What is required: Only the lines below starting at the one containing "else if (r =?" and ending at the one containing "(len prefix <=?" belong in the answer, each copied exactly.

Saved entries
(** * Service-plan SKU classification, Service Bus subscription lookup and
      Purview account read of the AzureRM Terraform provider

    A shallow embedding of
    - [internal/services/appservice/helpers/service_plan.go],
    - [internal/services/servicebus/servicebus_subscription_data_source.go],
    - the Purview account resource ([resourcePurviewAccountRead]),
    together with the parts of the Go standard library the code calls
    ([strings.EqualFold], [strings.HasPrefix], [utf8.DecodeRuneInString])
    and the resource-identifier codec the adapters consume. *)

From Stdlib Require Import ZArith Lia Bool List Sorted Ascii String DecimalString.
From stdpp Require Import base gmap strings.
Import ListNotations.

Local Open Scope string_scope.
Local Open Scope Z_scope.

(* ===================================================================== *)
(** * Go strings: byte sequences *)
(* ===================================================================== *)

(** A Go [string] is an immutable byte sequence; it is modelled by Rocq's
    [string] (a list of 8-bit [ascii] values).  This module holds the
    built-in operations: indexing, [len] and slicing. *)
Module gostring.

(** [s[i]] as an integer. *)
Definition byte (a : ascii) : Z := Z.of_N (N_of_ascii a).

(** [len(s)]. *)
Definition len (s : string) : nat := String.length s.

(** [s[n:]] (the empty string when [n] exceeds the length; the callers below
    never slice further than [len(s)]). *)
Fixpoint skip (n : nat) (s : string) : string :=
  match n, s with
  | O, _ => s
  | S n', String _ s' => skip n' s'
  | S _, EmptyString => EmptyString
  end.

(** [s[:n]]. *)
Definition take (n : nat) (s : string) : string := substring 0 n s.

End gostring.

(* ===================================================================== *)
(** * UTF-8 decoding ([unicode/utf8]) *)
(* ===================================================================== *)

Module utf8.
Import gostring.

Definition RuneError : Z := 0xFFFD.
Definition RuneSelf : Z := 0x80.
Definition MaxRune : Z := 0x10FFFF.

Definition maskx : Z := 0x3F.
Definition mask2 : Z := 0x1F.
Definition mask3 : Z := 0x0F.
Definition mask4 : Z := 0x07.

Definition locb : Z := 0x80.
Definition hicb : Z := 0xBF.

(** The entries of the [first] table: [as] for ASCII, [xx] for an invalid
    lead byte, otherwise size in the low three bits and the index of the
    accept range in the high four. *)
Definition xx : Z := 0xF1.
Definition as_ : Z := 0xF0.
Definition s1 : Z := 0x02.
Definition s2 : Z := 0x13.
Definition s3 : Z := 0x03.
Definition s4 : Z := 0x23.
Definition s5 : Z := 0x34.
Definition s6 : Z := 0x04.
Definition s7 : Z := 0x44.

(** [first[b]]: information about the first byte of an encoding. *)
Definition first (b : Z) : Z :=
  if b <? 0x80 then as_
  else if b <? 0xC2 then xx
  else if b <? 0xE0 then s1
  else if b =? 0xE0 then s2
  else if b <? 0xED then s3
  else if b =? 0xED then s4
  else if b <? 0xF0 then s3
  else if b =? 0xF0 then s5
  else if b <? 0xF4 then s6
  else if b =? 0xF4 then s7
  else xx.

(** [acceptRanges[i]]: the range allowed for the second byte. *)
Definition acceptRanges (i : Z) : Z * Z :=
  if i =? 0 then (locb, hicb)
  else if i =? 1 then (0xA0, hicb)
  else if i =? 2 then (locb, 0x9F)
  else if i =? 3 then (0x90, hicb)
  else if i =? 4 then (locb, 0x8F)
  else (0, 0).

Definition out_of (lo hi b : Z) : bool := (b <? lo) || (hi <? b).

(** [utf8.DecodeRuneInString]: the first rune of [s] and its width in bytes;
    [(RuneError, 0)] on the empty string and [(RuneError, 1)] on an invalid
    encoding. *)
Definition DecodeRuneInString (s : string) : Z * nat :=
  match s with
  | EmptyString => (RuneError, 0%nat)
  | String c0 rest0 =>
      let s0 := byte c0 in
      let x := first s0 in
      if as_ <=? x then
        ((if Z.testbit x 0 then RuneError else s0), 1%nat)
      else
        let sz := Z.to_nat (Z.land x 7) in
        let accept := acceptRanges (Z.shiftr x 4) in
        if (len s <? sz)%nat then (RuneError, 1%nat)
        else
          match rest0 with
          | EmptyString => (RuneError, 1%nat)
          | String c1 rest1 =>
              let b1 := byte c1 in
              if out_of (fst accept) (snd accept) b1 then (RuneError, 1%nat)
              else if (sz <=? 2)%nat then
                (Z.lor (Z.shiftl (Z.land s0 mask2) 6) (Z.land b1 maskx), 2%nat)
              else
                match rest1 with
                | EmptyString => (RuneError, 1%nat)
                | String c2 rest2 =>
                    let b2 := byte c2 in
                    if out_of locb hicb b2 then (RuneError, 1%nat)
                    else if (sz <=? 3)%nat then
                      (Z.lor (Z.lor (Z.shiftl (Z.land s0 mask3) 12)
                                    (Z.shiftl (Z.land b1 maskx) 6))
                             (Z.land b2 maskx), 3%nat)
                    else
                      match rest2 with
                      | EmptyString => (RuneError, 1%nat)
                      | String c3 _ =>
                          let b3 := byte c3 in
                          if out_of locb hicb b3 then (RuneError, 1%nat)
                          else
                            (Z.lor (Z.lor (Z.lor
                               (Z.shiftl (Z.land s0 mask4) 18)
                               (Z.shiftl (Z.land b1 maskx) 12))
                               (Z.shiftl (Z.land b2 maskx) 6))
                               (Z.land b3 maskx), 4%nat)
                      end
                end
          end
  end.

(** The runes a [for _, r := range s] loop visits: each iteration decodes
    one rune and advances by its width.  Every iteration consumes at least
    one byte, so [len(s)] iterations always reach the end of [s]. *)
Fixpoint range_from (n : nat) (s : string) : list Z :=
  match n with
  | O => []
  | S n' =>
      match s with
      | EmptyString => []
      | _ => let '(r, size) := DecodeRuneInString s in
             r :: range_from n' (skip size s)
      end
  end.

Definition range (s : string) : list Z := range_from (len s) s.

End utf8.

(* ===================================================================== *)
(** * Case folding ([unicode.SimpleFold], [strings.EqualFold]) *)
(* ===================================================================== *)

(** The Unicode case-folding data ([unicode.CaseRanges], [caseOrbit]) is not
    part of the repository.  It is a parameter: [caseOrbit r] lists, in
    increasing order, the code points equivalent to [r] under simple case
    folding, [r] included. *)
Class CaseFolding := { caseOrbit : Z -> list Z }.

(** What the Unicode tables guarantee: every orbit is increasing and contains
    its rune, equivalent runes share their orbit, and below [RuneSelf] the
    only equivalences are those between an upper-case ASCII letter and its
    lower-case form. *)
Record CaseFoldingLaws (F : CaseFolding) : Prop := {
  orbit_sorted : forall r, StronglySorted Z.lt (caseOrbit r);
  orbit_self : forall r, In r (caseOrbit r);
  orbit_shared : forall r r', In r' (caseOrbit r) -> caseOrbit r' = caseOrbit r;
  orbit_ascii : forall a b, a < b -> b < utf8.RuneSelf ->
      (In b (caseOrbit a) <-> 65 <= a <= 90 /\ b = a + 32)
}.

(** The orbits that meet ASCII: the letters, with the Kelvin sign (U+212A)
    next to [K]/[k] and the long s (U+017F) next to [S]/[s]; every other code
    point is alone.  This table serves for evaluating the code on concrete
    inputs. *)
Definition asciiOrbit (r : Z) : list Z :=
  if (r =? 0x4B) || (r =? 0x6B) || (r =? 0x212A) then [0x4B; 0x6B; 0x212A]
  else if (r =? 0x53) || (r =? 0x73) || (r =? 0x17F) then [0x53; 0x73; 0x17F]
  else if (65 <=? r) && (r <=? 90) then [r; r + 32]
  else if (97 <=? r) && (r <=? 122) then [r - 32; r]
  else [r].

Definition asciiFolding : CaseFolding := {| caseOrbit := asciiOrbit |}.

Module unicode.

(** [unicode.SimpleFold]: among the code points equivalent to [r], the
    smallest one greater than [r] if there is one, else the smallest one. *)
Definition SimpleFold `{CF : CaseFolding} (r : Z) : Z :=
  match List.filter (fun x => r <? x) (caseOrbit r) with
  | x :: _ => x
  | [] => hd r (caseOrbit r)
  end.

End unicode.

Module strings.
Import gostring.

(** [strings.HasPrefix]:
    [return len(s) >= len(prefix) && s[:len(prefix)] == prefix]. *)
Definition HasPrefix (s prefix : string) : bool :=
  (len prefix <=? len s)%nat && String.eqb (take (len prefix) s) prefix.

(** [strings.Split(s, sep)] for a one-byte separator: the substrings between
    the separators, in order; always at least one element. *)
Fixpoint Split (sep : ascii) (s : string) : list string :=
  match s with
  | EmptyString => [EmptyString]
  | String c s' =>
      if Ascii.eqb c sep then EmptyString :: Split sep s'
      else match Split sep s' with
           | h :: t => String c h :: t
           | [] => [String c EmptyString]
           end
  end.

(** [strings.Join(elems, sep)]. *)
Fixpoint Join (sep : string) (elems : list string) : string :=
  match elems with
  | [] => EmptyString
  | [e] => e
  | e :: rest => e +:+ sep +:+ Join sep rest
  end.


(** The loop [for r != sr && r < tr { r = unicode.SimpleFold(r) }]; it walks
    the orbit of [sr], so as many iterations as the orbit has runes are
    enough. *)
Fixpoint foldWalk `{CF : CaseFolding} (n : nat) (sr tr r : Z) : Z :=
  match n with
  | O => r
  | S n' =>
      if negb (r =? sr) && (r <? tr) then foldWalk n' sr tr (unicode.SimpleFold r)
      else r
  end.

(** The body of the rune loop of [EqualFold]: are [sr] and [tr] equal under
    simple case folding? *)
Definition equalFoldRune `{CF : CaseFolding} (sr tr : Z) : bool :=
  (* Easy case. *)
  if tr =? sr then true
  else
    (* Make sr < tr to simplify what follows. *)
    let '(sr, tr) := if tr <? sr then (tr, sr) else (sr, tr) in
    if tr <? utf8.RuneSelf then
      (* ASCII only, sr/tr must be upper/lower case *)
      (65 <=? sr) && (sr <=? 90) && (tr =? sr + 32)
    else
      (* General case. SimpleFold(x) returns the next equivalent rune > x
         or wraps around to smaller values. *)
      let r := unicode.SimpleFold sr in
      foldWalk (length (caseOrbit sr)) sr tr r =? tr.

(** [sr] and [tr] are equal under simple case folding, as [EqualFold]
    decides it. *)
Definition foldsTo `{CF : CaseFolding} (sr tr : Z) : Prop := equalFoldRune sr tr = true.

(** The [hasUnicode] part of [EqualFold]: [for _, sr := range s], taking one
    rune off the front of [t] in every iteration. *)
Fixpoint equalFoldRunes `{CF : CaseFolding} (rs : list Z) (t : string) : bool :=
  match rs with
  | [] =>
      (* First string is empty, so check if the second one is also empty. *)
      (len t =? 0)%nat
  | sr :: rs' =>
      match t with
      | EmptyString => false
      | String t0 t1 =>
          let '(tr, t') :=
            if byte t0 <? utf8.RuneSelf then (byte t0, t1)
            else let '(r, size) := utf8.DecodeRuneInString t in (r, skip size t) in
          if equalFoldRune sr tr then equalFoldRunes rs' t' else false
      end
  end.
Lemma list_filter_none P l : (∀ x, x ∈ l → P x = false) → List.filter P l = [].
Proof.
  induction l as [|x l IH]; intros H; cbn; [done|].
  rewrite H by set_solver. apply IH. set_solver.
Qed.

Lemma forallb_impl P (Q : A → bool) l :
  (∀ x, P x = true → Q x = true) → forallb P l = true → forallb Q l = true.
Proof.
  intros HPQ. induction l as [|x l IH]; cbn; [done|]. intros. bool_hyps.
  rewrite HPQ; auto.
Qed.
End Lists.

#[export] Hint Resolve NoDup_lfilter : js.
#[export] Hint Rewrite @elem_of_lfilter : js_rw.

Response below:
  else if (r =? 0x53) || (r =? 0x73) || (r =? 0x17F) then [0x53; 0x73; 0x17F]
  else if (65 <=? r) && (r <=? 90) then [r; r + 32]
  else if (97 <=? r) && (r <=? 122) then [r - 32; r]
  else [r].

Definition asciiFolding : CaseFolding := {| caseOrbit := asciiOrbit |}.

Module unicode.

(** [unicode.SimpleFold]: among the code points equivalent to [r], the
    smallest one greater than [r] if there is one, else the smallest one. *)
Definition SimpleFold `{CF : CaseFolding} (r : Z) : Z :=
  match List.filter (fun x => r <? x) (caseOrbit r) with
  | x :: _ => x
  | [] => hd r (caseOrbit r)
  end.

End unicode.

Module strings.
Import gostring.

(** [strings.HasPrefix]:
    [return len(s) >= len(prefix) && s[:len(prefix)] == prefix]. *)
Definition HasPrefix (s prefix : string) : bool :=
  (len prefix <=? len s)%nat && String.eqb (take (len prefix) s) prefix.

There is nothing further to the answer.